(THE TASK): Tell me how many lines in the data below hold the string "sample", and say nothing else.
▽
(** Lines 131-155 ([map_fn] is not used by the method). *)
Definition create (self : CharactorDurationMelDataset)
    (allow_cache : bool) (batch_size : nat) (is_shuffle : bool)
    (reshuffle_each_iteration : bool) : tf_dataset (list (batched F)) :=
  let output_types := get_output_dtypes self in
  let datasets := from_generator (generator self) output_types (get_args self) in
  let datasets := if allow_cache then cache datasets else datasets in
  let datasets :=
    if is_shuffle
    then shuffle_dataset (get_len_dataset self) reshuffle_each_iteration datasets
    else datasets in
  let datasets := padded_batch batch_size [[None]; [None]; [None; None]] datasets in
  prefetch datasets.

(** *** Vocabulary of the statements *)

(** A sample: its mel, charactor and duration files and its mel length. *)
Definition sample : Type := string * string * string * nat.

Definition samples (il : index_lists) : list sample :=
  zip (zip (zip (il_mel il) (il_charactor il)) (il_duration il)) (il_lengths il).

Definition aligned (il : index_lists) : Prop :=
  length (il_mel il) = length (il_lengths il)
  /\ length (il_charactor il) = length (il_lengths il)
  /\ length (il_duration il) = length (il_lengths il).

(** The sample that an [[idx, length]] entry of a group stands for. *)
Definition sample_at (S : list sample) (x : nat * nat) : sample :=
  (fst (default ("", "", "", 0) (S !! fst x)), snd x).




(** The mel files that pass the threshold, in their sorted order. *)
Definition exceeds (mel_load : string -> ndarray2 F) (T : Z) (f : string) : bool :=
  (T <? Z.of_nat (shape0 (mel_load f)))%Z.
△
(ANSWER TO THIS EXERCISE): 5